According to the Minnesota Housing Partnership, while wages have risen in recent years, rising housing costs have far outpaced the increase. Owners’ incomes increased by 2% in the last five years; Property values ​​rose 19% over the same period. A household would need to earn a total annual salary of $98,500 to afford a median-priced home in Minnesota, a threshold that widens the racial gap in homeownership rates in the state. About 77% of white families in the state own their own home, compared to 29% of Black families.

“This is not just a core urban issue,” said Chris Coleman, president and CEO of Twin Cities Habitat for Humanity, during Monday’s media event. “This is a problem in rural communities as well as urban and suburban communities. … Polaris or Digi-Key (electronics) cannot grow in northern Minnesota if employees don’t have housing.”
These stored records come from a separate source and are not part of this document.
(* ===== verification/AdminView.v ===== *)
(** The admin page as the browser runs it (src/mock-api/admin/app.js):
    what each [loadX] function puts in the container [#content], the
    click handlers it installs on the buttons it renders, and the
    asynchronous functions interleaved at their [await]s.

    A handler or an [async] function is a [Task]: its synchronous
    statements ([container.innerHTML = ...], [appendChild], [onclick =],
    [alert], [style.display =], calling another [async] function
    without awaiting it) up to
    its next [await fetch(...)], whose continuation receives the
    response.  The page [Page] pairs the browser-server system of
    [Session] with the container ([Screen]: the nodes, the installed
    handlers, what it shows outside the container) and the fetches in
    flight.  A step of the page is a click on a button that has a handler, with what the
    user typed in the inputs, or the arrival of the response of one
    fetch in flight, in any order.  The server handles a request when
    its response arrives; the [res.json()] awaits, which send nothing,
    are not separate steps.  The theorems: the page is never stuck, what
    the categories tab and its Delete buttons show, the duplicate list
    of two loads in flight, and the login and logout buttons following
    the cookie on every reachable page. *)

From S2P Require Import Prelude JsValue SortCompare Records Search MemStore Backend Router Session AdminPage AdminFlow.

Local Open Scope string_scope.

Module View.
Import Router Session Admin Flow.

(** ** The DOM the page builds *)

Local Set Warnings "-register-all".

(** [el(tag, inner)] (line 9) with the children appended to it, or the
    nodes [container.innerHTML = html] parses. *)
Inductive Node : Type :=
| Elem (tag : string) (inner : string) (kids : list Node)
| Markup (html : string).

(** A button the user can click: [#id], or a button of a class with its
    [data-id] attribute as [getAttribute] reads it. *)
Inductive Key : Type := KId (id : string) | KClass (cls : string) (data_id : string).

#[export] Instance Key_eq_dec : EqDecision Key.
Proof. solve_decision. Defined.

(** What the user typed in the inputs, by element id, and the file
    chosen in a file input (the name [multer] stores it under). *)
Definition Inputs := gmap string string.

(** The [async] functions a handler calls without awaiting them. *)
Inductive Proc : Type := LoadCategories | LoadArticles | LoadAds.

Inductive Task : Type :=
| TDone                                    (* the function returns *)
| TThrow                                   (* it throws: its promise rejects *)
| TClear (k : Task)                        (* container.innerHTML = '' *)
| TSetHtml (html : string) (k : Task)      (* container.innerHTML = html *)
| TAppend (n : Node) (k : Task)            (* container.appendChild(n) *)
| TOn (key : Key) (h : Inputs -> Task) (k : Task)   (* button.onclick = h *)
| TAlert (msg : string) (k : Task)         (* alert(msg) *)
| TDisplay (id v : string) (k : Task)      (* getElementById(id).style.display = v *)
| TCall (f : Proc) (k : Task)              (* f(container), not awaited *)
| TFetch (req : Request) (k : Response -> Task).   (* await fetch(req) *)

(** [await fetchJson(req)] (lines 3-7): a response that is not ok
    throws. *)
Definition fetch_json (req : Request) (k : RBody -> Task) : Task :=
  TFetch req (fun r => if res_ok r then k (body r) else TThrow).

(** [.value] of a text input: what was typed without line breaks, else
    what the page put in it. *)
Definition text_field (inp : Inputs) (id prefill : string) : string :=
  match inp !! id with Some t => strip_newlines t | None => prefill end.

(** [.value] of an [<input type='number'>], prefilled with [raw]. *)
Definition number_field (inp : Inputs) (id raw : string) : string :=
  number_input_value (default raw (inp !! id)).
(* ===== verification/Lifecycle.v ===== *)
(** The process around the Express app: the port it listens on
    ([process.env.PORT || 4000], index.js line 322), the start-up line
    of the [listen] callback (line 323), and the three handlers that end
    the process with exit code 1 on a server error, an uncaught
    exception or an unhandled rejection (lines 325-338).  The process is
    a state machine over [Phase]: it answers requests through
    [Router.dispatch] only while listening, and once it has exited it
    does nothing more.  The file also holds the one case of the test
    suite (src/mock-api/test/api.test.js) as a predicate on the response
    to [GET /api/categories]. *)

From S2P Require Import Prelude JsValue Records MemStore Backend Router SqlStore.

Local Open Scope string_scope.

Module Lifecycle.
Import Router.
#[local] Existing Instance Sql.sql_backend.

(** Line 322: [process.env.PORT || 4000]; an empty [PORT] is falsy. *)
Definition port_of (env_port : option string) : JsVal :=
  js_or (match env_port with Some p => JStr p | None => JUndefined end) (JNum 4000).

(** Line 323: the template literal the [listen] callback logs. *)
Definition startup_message (port : JsVal) (sqlite : bool) : string :=
  "Mock API running on http://localhost:" ++ Js.to_string port ++
  " (mode=" ++ (if sqlite then "sqlite" else "in-memory") ++ ")".

(** What an error handler receives: [null]/[undefined], or an [Error]
    with its [stack] and [message]. *)
Inductive ErrVal : Type := ENullish | EObj (stack message : string).

(** What [console.error] is given after the label: a string, or the
    value itself. *)
Inductive Shown : Type := SText (s : string) | SValue (e : ErrVal).

(** [err && (err.stack || err.message || err)] (lines 326 and 331). *)
Definition shown (e : ErrVal) : Shown :=
  match e with
  | ENullish => SValue ENullish
  | EObj st msg =>
      if String.eqb st "" then (if String.eqb msg "" then SValue e else SText msg) else SText st
  end.

Inductive LogLine : Type :=
| LogOut (s : string)                  (* console.log(s) *)
| LogErr (label : string) (x : Shown). (* console.error(label, x) *)

Inductive Phase : Type := Starting | Listening | Exited (code : Z).

Record Proc (S : Type) : Type := mkProc { phase : Phase; pstore : S; log : list LogLine }.
Arguments mkProc {S} phase pstore log.
Arguments phase {S} p.
Arguments pstore {S} p.
Arguments log {S} p.

(** What can happen to the process. *)
Inductive PEvent : Type :=
| PListening                           (* the server is bound: the listen callback runs *)
| PServerError (err : ErrVal)          (* server.on('error') *)
| PUncaught (err : ErrVal)             (* process.on('uncaughtException') *)
| PRejection (reason : ErrVal)         (* process.on('unhandledRejection') *)
| PRequest (fresh : string) (req : Request). (* a request; [fresh] is the id nanoid draws *)

Section Step.
Context {S : Type} `{!Backend S} (cfg : Config) (env_port : option string).

(** [console.error(...); process.exit(1)]. *)
Definition exit1 (p : Proc S) (line : LogLine) : Proc S * option Response :=
  (mkProc (Exited 1) (pstore p) (log p ++ [line])%list, None).

(** One event; a static-file request ([dispatch] gives [None]) is
    answered by [express.static], which is not modelled. *)
Definition proc_step (e : PEvent) (p : Proc S) : Proc S * option Response :=
  match phase p with
  | Exited _ => (p, None)
  | ph =>
      match e with
      | PListening =>
          match ph with
          | Starting =>
              (mkProc Listening (pstore p)
                 (log p ++ [LogOut (startup_message (port_of env_port) (use_sqlite cfg))])%list, None)
          | _ => (p, None)
          end
      | PServerError err => exit1 p (LogErr "Server failed to start:" (shown err))
      | PUncaught err => exit1 p (LogErr "Uncaught exception:" (shown err))
      | PRejection reason => exit1 p (LogErr "Unhandled rejection:" (SValue reason))
      | PRequest fresh req =>
          match ph with
          | Listening =>
              match dispatch cfg fresh req (pstore p) with
              | Some (s', r) => (mkProc Listening s' (log p), Some r)
              | None => (p, None)
              end
          | _ => (p, None)
          end
      end
  end.

(** A sequence of events, with what each request was answered. *)
Fixpoint run_proc (es : list PEvent) (p : Proc S) : Proc S * list (option Response) :=
  match es with
  | [] => (p, [])
  | e :: es' =>
      let '(p1, r) := proc_step e p in
      let '(p2, rs) := run_proc es' p1 in
      (p2, r :: rs)
  end.

End Step.

(** The events whose handler calls [process.exit(1)]. *)
Definition fatal (e : PEvent) : bool :=
  match e with PServerError _ | PUncaught _ | PRejection _ => true | _ => false end.

(** ** The test suite (api.test.js lines 5-9) *)

(** [request(app).get('/api/categories')]: no cookie, no body. *)
Definition categories_get : Request := json_request GET ["api"; "categories"] ∅ ∅.

(** [Array.isArray(res.body)]: the bodies [res.json] sends as arrays. *)
Definition is_json_array (b : RBody) : bool :=
  match b with BCategories _ | BArticles _ | BAds _ => true | _ => false end.

(** [expect(res.statusCode).toBe(200); expect(Array.isArray(res.body)).toBe(true)]. *)
Definition categories_test (r : Response) : bool :=
  bool_decide (status r = 200%Z) && is_json_array (body r).

(** ** Lemmas *)

Section Lemmas.
Context {S : Type} `{!Backend S} (cfg : Config) (env_port : option string).

(** An exited process stays as it is and answers nothing. *)
Lemma run_proc_exited code (s : S) l es :
  run_proc cfg env_port es (mkProc (Exited code) s l) = (mkProc (Exited code) s l, (fun _ => None) <$> es).
Proof. induction es as [|e es IH]; [done|]. cbn [run_proc proc_step phase]. by rewrite IH. Qed.

(** A fatal event exits with code 1 and keeps the store. *)
Lemma proc_step_fatal e (p : Proc S) :
  fatal e = true -> (forall c, phase p <> Exited c) ->
  exists l, proc_step cfg env_port e p = (mkProc (Exited 1) (pstore p) l, None).
Proof.
  intros He Hp. unfold proc_step.
  destruct (phase p) as [| |c] eqn:Hph; [| |by destruct (Hp c)];
    destruct e; try discriminate; eexists; reflexivity.
Qed.

(** [GET /api/categories] over a backend whose listing succeeds. *)
Lemma dispatch_categories_get fresh (s : S) cs :
  snd (be_get_categories s) = Ok cs ->
  dispatch cfg fresh categories_get s = Some (fst (be_get_categories s), resp 200 (BCategories cs)).
Proof.
  intros Hc. rewrite (dispatch_route cfg fresh _ s RListCategories []); [|discriminate|reflexivity|reflexivity].
  cbn [run_route]. unfold handle_list_categories, call. by rewrite Hc.
Qed.

End Lemmas.

(** C16: Lines 325-338: after a server error, an uncaught exception or an
    unhandled rejection, the process has exited with code 1, the store
    is what it was before the event, and no request that comes after it
    is answered, whatever the events that follow. *)
Theorem fatal_event_stops_serving {S} `{!Backend S} (cfg : Config) env_port (p : Proc S) e es :
  fatal e = true -> (forall c, phase p <> Exited c) ->
  let '(p', rs) := run_proc cfg env_port (e :: es) p in
  phase p' = Exited 1 /\ pstore p' = pstore p /\ rs = None :: ((fun _ => None) <$> es).
Proof.
  intros He Hp. destruct (proc_step_fatal cfg env_port e p He Hp) as [l Hs].
  cbn [run_proc]. by rewrite Hs, run_proc_exited.
Qed.

(** C17: The test of api.test.js holds of the app index.js builds: on
    either backend and whatever it stores, [GET /api/categories] without
    a cookie answers 200 with an array. *)
Theorem api_test_categories (cfg : Config) fresh :
  (forall s : MemStore.t, exists s' r,
     dispatch cfg fresh categories_get s = Some (s', r) /\ categories_test r = true) /\
  (forall s : Sql.t, exists s' r,
     dispatch cfg fresh categories_get s = Some (s', r) /\ categories_test r = true).
Proof.
  split; intros s; (eexists _, _; split; [apply dispatch_categories_get; reflexivity|reflexivity]).
Qed.

(** ** Witnesses and examples *)

Lemma fatal_event_stops_serving_witness :
  let p := mkProc Listening MemStore.seed [] in
  let es := [PRequest "" categories_get] in
  fatal (PUncaught ENullish) = true /\ (forall c, phase p <> Exited c) /\
  let '(p', rs) := run_proc demo_cfg None (PUncaught ENullish :: es) p in
  phase p' = Exited 1 /\ pstore p' = pstore p /\ rs = None :: ((fun _ => None) <$> es).
Proof.
  cbv zeta. assert (Hp : forall c, phase (mkProc Listening MemStore.seed []) <> Exited c) by discriminate.
  split_and!; [reflexivity|exact Hp|].
  exact (fatal_event_stops_serving demo_cfg None _ (PUncaught ENullish) [PRequest "" categories_get] eq_refl Hp).
Defined.

(** Without [PORT] (or with an empty one), on the in-memory store, the
    process logs the port 4000; a listening process answers the test's
    request. *)
Example startup_default_port :
  port_of None = JNum 4000 /\ port_of (Some "") = JNum 4000 /\ port_of (Some "8080") = JStr "8080" /\
  startup_message (port_of None) false = "Mock API running on http://localhost:4000 (mode=in-memory)".
Proof. split_and!; reflexivity. Qed.

Example listening_answers_test :
  option_map categories_test
    (snd (run_proc demo_cfg None [PRequest "" categories_get; PListening; PRequest "" categories_get]
            (mkProc Starting MemStore.seed [])) !!! 2) = Some true.
Proof. vm_compute. reflexivity. Qed.

End Lifecycle.
Lemma c_str_nul_free (s : string) : nul_free s = true -> c_str s = s.
Proof.
  induction s as [| c s IH]; simpl; [reflexivity |].
  intros Hfree. apply andb_true_iff in Hfree as [Hc Hs].
  apply negb_true_iff in Hc. rewrite Hc, (IH Hs). reflexivity.
Qed.


Lemma map_c_str_nul_free (paths : list string) :
  Forall (fun p => nul_free p = true) paths -> List.map c_str paths = paths.
Proof.
  induction 1 as [| p paths Hp _ IH]; simpl; [reflexivity |].
  rewrite (c_str_nul_free p Hp), IH. reflexivity.
Qed.

(** Paths that hold no NUL character reach the engine as given: the two
    arrays carry the paths in order (a null pointer for an empty list), the
    counts are the numbers of paths, and the base directory is passed
    unchanged.  The counts are [uint32_t], so this needs fewer than [2^32]
    paths in each list. *)
Theorem load_extensions_info_faithful (exts mans : list string) (base : string) :
  Forall (fun p => nul_free p = true) exts ->
  Forall (fun p => nul_free p = true) mans ->
  nul_free base = true ->
  (Z.of_nat (List.length exts) < 2 ^ 32)%Z ->
  (Z.of_nat (List.length mans) < 2 ^ 32)%Z ->
  load_extensions_info exts mans base =
    {| extension_filenames := data_or_nullptr exts;
       extension_filenames_count := Z.of_nat (List.length exts);
       manifest_filenames := data_or_nullptr mans;
       manifest_filenames_count := Z.of_nat (List.length mans);
       base_directory := base |}.
Proof.
  intros Hexts Hmans Hbase Hn Hm. unfold load_extensions_info, size_uint32.
  rewrite (map_c_str_nul_free exts Hexts), (map_c_str_nul_free mans Hmans),
    (c_str_nul_free base Hbase).
  rewrite !Z.mod_small by (split; [apply Nat2Z.is_nonneg | assumption]).
  reflexivity.
Qed.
That sentiment was echoed by Jonathan Reckford, executive director of Habitat for Humanity International, who said communities across the country are struggling with housing costs.

“Ultimately it’s all about land and funding,” Reckford said. “And if you look at the gap between what the average family can afford and the current cost of building a home, it is the largest in modern history. … In many of our major metropolitan areas, Habitat is joining or establishing large, mixed-income communities.”

“Decision-making power and self-determination”

St. Paul Mayor Melvin Carter, who picked up the drill and pitched in with construction Monday, called homeownership an important path to building wealth and stability for low-income families.

“When the dean of my business school said the word ‘justice,’ she meant … the right to decision-making power and self-determination,” the mayor said. “Every hammer blow we hear is the sound of a family moving into a home with equity. … We need more housing units.”

Yearwood said the Habitat builds have become a week that she and Brooks look forward to every year. The Work Project took them twice to Haiti, the poorest country in the Western Hemisphere, where the poverty was immediately apparent upon their arrival.

“You get off the plane in Port au Prince and cry the whole way to the site,” Yearwood said. “And then we came back the second year… you just cry a little less because you see improvement, even though it’s hard. My favorite part was going back to the site and…seeing the homeowners, seeing the light in their eyes and seeing how well they were doing. Everyone deserves this chance.”